— What is needed —
Would you please return the lines of the entries below starting at the line that has "Theorem drain_is_bounded at_" and ending at the line that has "assert (past_deadline r", both included, exactly as they are?

=== Begin Enclosure ===

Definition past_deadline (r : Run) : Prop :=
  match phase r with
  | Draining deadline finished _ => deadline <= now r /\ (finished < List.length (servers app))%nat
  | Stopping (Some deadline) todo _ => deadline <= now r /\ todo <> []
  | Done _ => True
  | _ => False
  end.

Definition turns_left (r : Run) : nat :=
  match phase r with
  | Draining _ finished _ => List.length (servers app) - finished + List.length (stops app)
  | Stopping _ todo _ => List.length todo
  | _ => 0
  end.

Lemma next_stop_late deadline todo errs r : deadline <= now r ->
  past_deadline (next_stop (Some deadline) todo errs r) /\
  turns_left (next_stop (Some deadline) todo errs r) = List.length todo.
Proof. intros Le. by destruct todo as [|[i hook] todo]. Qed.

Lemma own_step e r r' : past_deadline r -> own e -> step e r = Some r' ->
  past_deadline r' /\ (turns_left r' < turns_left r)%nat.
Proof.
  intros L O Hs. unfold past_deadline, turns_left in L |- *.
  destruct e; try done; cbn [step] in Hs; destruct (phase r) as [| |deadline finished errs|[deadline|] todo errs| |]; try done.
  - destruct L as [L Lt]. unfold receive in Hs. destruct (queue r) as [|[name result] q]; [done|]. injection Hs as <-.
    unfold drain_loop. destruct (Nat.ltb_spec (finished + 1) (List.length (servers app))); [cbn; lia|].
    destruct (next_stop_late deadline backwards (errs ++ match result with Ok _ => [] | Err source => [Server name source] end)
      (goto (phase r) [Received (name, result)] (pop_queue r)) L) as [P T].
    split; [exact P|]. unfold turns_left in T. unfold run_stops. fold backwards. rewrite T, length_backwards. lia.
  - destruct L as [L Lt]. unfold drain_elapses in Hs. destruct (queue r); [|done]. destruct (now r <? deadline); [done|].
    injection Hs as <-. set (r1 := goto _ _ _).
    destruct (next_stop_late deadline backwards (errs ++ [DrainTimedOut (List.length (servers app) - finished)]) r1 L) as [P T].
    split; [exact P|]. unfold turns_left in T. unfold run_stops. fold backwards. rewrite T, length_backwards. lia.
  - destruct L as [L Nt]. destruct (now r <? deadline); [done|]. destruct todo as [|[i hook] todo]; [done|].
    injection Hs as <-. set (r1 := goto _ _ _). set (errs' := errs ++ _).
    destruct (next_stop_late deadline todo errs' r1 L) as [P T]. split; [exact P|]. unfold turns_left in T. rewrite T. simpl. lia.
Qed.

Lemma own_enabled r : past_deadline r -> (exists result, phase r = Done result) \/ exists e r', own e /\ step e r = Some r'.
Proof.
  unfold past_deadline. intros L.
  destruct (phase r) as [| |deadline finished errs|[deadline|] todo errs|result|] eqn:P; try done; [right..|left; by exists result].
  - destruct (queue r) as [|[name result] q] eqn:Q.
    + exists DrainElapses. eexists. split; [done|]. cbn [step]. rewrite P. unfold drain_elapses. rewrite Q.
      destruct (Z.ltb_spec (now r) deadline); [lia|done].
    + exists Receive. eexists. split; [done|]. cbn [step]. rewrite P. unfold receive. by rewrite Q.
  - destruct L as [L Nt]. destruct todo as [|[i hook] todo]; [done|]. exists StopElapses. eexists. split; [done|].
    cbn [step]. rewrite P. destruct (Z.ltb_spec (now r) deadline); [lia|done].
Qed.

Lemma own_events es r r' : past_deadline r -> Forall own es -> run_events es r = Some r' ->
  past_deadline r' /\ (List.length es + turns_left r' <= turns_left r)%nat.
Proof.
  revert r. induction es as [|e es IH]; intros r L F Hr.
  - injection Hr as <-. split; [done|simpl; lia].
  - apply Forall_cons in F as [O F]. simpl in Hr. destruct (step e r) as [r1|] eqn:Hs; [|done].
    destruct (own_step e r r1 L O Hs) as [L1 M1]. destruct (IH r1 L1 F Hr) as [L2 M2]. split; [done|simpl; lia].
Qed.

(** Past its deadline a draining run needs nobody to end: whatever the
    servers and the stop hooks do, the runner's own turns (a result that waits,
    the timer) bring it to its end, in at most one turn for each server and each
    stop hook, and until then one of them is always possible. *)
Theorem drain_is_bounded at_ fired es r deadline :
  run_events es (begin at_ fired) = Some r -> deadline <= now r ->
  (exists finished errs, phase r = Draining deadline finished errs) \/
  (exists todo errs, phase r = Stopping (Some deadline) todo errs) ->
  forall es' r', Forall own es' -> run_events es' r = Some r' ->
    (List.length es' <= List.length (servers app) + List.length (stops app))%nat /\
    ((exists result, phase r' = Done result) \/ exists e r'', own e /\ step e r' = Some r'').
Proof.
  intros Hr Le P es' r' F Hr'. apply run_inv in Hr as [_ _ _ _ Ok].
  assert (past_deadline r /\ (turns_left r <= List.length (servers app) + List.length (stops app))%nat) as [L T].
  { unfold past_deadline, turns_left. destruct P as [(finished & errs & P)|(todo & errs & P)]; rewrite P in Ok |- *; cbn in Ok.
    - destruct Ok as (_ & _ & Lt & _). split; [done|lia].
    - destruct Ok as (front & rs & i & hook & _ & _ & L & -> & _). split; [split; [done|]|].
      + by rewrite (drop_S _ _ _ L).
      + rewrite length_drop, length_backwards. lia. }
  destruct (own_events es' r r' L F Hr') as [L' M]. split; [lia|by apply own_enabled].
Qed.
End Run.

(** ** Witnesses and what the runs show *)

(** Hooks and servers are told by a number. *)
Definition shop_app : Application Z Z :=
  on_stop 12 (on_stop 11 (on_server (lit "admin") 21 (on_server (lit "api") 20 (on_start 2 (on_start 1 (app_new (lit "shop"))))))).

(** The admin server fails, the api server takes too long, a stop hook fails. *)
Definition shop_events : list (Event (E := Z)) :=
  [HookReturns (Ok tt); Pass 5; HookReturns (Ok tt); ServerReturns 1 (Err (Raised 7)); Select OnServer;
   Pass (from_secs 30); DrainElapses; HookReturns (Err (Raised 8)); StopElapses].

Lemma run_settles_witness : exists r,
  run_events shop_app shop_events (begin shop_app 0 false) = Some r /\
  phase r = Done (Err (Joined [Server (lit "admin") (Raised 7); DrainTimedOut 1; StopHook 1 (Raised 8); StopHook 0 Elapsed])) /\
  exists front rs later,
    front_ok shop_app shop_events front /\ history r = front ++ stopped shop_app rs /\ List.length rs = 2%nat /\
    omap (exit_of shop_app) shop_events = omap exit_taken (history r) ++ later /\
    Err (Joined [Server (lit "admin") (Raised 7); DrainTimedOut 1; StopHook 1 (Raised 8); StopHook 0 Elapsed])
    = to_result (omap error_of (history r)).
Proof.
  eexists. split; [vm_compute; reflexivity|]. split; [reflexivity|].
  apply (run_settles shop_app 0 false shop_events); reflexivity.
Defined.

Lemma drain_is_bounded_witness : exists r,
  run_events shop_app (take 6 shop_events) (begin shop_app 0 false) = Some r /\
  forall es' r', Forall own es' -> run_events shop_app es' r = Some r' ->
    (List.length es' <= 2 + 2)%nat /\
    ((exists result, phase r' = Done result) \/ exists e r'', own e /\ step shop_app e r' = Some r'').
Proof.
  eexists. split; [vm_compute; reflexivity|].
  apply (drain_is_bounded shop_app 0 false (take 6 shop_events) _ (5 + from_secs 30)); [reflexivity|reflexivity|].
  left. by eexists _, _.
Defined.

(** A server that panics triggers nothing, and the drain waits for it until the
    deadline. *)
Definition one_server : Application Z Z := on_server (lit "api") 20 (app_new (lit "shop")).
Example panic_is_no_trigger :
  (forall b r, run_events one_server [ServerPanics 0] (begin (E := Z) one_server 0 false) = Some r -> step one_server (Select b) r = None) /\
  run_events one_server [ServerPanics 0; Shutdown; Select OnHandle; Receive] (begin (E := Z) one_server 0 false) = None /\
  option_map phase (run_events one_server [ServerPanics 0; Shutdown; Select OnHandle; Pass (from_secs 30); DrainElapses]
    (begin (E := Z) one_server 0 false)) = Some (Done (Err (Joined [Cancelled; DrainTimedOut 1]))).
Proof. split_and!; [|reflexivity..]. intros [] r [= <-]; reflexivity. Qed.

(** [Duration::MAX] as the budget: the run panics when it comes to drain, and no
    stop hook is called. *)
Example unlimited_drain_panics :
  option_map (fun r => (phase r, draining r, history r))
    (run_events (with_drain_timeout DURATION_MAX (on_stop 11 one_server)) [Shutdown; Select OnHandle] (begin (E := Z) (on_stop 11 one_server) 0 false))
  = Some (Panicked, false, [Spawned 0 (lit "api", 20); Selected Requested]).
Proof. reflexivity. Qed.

=== End Enclosure ===
=== Begin Enclosure ===

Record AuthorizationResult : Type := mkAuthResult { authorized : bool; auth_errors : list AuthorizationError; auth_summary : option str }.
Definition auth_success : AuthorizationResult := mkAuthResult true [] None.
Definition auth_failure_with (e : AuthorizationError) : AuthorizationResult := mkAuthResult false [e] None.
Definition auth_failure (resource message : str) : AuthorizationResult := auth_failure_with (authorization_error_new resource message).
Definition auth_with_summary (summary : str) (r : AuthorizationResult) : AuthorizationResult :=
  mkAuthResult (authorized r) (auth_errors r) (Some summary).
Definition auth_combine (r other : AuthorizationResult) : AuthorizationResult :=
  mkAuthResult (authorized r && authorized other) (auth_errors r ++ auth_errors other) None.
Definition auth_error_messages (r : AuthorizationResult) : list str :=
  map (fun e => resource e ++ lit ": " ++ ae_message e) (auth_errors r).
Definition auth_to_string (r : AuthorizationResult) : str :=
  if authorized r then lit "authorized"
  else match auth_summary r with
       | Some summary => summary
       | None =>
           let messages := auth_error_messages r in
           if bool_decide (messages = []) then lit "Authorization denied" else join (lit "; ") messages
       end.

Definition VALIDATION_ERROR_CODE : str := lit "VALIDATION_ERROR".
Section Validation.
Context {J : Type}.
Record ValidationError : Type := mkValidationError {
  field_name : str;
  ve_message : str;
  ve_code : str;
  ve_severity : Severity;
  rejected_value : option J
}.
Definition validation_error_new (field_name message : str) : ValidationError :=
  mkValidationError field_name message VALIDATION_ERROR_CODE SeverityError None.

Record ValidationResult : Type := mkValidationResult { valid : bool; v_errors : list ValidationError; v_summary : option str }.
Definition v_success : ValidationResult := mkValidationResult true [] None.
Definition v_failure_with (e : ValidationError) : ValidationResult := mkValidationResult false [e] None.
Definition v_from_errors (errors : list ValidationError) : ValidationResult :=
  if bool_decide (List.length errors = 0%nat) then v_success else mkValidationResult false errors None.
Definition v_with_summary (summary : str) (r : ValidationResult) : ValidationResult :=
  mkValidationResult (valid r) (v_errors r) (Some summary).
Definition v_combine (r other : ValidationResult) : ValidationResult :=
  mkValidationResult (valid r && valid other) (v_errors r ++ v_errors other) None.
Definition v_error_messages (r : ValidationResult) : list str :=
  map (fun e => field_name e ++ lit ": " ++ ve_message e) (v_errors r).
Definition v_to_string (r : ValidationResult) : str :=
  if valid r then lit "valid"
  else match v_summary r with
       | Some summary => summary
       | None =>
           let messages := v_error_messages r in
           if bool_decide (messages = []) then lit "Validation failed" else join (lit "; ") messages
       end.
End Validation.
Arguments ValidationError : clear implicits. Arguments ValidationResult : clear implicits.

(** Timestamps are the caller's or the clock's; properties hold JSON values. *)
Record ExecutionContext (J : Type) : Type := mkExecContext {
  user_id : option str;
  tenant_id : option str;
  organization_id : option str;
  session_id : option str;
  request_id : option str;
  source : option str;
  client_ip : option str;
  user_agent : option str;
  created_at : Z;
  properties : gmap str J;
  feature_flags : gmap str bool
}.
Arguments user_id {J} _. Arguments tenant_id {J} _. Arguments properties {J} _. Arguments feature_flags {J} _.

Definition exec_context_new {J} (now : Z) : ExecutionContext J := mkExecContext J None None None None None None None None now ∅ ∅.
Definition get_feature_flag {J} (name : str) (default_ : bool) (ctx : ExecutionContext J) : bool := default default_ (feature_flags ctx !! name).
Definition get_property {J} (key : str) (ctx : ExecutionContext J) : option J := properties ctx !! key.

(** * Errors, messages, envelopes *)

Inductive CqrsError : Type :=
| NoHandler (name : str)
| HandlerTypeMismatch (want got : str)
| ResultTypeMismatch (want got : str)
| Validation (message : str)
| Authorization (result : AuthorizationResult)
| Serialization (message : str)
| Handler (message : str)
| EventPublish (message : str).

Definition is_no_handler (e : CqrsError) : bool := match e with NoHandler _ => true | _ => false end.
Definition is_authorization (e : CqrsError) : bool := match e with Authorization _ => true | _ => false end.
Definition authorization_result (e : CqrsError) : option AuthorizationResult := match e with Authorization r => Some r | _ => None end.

=== End Enclosure ===

— Answer box —
Theorem drain_is_bounded at_ fired es r deadline :
  run_events es (begin at_ fired) = Some r -> deadline <= now r ->
  (exists finished errs, phase r = Draining deadline finished errs) \/
  (exists todo errs, phase r = Stopping (Some deadline) todo errs) ->
  forall es' r', Forall own es' -> run_events es' r = Some r' ->
    (List.length es' <= List.length (servers app) + List.length (stops app))%nat /\
    ((exists result, phase r' = Done result) \/ exists e r'', own e /\ step e r' = Some r'').
Proof.
  intros Hr Le P es' r' F Hr'. apply run_inv in Hr as [_ _ _ _ Ok].
  assert (past_deadline r /\ (turns_left r <= List.length (servers app) + List.length (stops app))%nat) as [L T].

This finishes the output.